ASSIGNED TASK
Only one span of the listing below is wanted: the lines from the one with "Definition pow2 (e" through the one with "let d := Z.pow_pos 10 k in", reproduced exactly, both ends kept.
____ RECORDS PROVIDED
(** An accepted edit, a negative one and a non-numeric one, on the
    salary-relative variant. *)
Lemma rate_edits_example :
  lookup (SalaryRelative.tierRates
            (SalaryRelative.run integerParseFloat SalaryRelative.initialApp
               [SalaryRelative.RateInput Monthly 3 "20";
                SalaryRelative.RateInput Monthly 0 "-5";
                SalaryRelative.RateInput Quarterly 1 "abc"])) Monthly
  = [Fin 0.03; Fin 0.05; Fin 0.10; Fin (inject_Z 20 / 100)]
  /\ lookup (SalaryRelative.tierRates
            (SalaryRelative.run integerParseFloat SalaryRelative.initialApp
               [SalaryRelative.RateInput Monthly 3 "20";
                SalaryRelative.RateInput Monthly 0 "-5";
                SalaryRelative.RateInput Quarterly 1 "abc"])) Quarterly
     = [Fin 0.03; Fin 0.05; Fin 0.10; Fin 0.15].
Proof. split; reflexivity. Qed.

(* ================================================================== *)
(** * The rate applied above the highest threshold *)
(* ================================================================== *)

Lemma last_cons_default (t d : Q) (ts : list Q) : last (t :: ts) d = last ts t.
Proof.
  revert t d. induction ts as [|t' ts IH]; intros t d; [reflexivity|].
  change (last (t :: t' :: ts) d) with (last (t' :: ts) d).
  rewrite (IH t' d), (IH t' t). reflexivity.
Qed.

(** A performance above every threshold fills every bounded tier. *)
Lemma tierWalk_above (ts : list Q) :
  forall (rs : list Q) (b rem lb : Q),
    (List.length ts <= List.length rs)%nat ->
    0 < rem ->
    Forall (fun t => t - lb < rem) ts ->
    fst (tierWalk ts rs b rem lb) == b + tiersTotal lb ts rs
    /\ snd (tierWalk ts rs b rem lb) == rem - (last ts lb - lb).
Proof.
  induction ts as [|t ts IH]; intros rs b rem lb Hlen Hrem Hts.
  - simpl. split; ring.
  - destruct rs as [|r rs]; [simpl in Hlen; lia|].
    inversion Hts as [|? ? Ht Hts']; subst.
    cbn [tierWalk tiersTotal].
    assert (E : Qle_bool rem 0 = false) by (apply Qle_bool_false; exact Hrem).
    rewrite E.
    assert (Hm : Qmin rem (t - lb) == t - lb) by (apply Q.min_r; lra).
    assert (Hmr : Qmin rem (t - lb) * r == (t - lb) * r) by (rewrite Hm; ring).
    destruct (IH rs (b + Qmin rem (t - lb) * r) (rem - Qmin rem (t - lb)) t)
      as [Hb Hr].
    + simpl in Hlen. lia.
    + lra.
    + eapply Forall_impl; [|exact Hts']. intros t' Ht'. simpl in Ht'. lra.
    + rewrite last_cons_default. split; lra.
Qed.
________
____ RECORDS PROVIDED
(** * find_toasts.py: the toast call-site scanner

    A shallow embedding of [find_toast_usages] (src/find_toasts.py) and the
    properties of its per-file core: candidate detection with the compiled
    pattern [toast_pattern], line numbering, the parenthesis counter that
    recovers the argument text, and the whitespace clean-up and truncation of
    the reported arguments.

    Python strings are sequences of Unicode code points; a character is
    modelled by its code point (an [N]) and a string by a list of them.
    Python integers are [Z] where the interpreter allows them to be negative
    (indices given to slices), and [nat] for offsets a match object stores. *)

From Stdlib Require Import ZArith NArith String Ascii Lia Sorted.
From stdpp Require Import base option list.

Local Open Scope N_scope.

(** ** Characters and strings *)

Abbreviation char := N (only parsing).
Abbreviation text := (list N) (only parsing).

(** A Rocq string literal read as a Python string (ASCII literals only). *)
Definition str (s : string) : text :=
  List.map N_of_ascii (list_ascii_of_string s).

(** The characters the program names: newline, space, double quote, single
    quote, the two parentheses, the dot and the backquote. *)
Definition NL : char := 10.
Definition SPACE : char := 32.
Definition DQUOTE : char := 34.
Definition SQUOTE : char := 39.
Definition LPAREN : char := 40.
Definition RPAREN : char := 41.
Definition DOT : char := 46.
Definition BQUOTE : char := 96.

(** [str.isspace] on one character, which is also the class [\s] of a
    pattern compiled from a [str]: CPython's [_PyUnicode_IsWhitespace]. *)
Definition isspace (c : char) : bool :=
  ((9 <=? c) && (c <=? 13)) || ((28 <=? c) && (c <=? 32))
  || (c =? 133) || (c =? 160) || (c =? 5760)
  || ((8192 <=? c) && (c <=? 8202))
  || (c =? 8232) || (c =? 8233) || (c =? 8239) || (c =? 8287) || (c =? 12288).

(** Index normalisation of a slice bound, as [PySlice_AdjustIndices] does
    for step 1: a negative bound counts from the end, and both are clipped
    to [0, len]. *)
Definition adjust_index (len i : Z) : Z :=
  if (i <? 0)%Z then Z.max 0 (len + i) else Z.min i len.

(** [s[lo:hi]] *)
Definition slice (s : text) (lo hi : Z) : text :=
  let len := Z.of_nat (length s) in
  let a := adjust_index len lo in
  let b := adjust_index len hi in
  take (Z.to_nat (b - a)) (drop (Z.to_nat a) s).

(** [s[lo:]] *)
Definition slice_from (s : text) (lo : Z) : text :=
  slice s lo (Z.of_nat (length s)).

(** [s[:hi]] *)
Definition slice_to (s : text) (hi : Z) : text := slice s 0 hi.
________
____ RECORDS PROVIDED
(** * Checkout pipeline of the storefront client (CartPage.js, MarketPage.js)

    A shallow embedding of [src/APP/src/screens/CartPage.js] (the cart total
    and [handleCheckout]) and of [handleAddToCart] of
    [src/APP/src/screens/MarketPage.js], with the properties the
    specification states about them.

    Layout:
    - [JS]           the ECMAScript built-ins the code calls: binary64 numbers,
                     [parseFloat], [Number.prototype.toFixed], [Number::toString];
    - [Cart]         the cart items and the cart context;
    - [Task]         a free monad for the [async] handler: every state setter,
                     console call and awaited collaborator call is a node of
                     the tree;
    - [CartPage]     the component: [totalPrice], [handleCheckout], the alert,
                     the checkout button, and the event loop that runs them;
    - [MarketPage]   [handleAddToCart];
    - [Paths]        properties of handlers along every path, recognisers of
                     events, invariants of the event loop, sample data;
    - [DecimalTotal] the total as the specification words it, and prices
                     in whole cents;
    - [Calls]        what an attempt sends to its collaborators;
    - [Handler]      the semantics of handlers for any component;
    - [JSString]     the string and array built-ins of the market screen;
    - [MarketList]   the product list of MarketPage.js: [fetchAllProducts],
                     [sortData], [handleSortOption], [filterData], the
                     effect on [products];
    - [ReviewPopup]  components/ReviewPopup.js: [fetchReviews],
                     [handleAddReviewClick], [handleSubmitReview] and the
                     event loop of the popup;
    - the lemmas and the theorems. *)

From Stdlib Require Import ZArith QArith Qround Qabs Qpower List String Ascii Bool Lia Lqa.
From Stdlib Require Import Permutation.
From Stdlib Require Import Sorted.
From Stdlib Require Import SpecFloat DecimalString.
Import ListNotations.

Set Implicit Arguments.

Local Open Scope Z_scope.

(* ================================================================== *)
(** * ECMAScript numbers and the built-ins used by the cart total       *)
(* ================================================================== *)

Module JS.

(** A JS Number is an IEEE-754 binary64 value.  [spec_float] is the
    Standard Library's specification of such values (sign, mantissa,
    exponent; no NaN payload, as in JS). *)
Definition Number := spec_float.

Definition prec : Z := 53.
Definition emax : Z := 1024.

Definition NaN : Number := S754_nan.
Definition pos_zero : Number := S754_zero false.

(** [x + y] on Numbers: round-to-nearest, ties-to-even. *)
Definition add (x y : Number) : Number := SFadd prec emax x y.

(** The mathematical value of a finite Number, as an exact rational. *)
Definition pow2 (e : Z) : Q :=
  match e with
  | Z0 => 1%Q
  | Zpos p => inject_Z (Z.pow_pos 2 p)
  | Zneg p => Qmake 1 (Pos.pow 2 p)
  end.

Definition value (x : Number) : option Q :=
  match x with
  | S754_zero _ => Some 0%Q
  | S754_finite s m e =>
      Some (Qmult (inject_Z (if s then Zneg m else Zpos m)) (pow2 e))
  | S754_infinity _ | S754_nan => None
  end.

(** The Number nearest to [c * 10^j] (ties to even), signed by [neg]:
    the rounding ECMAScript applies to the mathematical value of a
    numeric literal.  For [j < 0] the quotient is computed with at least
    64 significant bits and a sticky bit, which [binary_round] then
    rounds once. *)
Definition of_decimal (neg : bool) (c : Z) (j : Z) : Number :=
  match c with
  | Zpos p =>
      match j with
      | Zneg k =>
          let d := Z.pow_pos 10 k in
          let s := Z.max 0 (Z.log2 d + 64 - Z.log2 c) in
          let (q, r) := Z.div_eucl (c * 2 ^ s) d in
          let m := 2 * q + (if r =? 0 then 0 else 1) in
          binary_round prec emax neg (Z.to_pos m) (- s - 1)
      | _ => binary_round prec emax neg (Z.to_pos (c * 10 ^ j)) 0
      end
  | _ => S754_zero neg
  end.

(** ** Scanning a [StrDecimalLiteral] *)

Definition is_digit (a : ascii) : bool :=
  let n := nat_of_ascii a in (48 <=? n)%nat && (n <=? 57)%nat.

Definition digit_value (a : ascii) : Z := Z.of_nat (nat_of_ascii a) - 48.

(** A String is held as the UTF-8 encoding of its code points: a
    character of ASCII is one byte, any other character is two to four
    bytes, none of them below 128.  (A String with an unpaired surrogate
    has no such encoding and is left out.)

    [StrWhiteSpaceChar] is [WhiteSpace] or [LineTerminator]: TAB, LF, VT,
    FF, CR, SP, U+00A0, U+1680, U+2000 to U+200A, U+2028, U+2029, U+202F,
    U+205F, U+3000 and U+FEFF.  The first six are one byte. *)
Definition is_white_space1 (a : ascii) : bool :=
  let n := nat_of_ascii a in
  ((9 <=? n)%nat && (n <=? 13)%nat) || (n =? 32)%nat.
________
COMPLETED TASK
Definition pow2 (e : Z) : Q :=
  match e with
  | Z0 => 1%Q
  | Zpos p => inject_Z (Z.pow_pos 2 p)
  | Zneg p => Qmake 1 (Pos.pow 2 p)
  end.

Definition value (x : Number) : option Q :=
  match x with
  | S754_zero _ => Some 0%Q
  | S754_finite s m e =>
      Some (Qmult (inject_Z (if s then Zneg m else Zpos m)) (pow2 e))
  | S754_infinity _ | S754_nan => None
  end.

(** The Number nearest to [c * 10^j] (ties to even), signed by [neg]:
    the rounding ECMAScript applies to the mathematical value of a
    numeric literal.  For [j < 0] the quotient is computed with at least
    64 significant bits and a sticky bit, which [binary_round] then
    rounds once. *)
Definition of_decimal (neg : bool) (c : Z) (j : Z) : Number :=
  match c with
  | Zpos p =>
      match j with
      | Zneg k =>
          let d := Z.pow_pos 10 k in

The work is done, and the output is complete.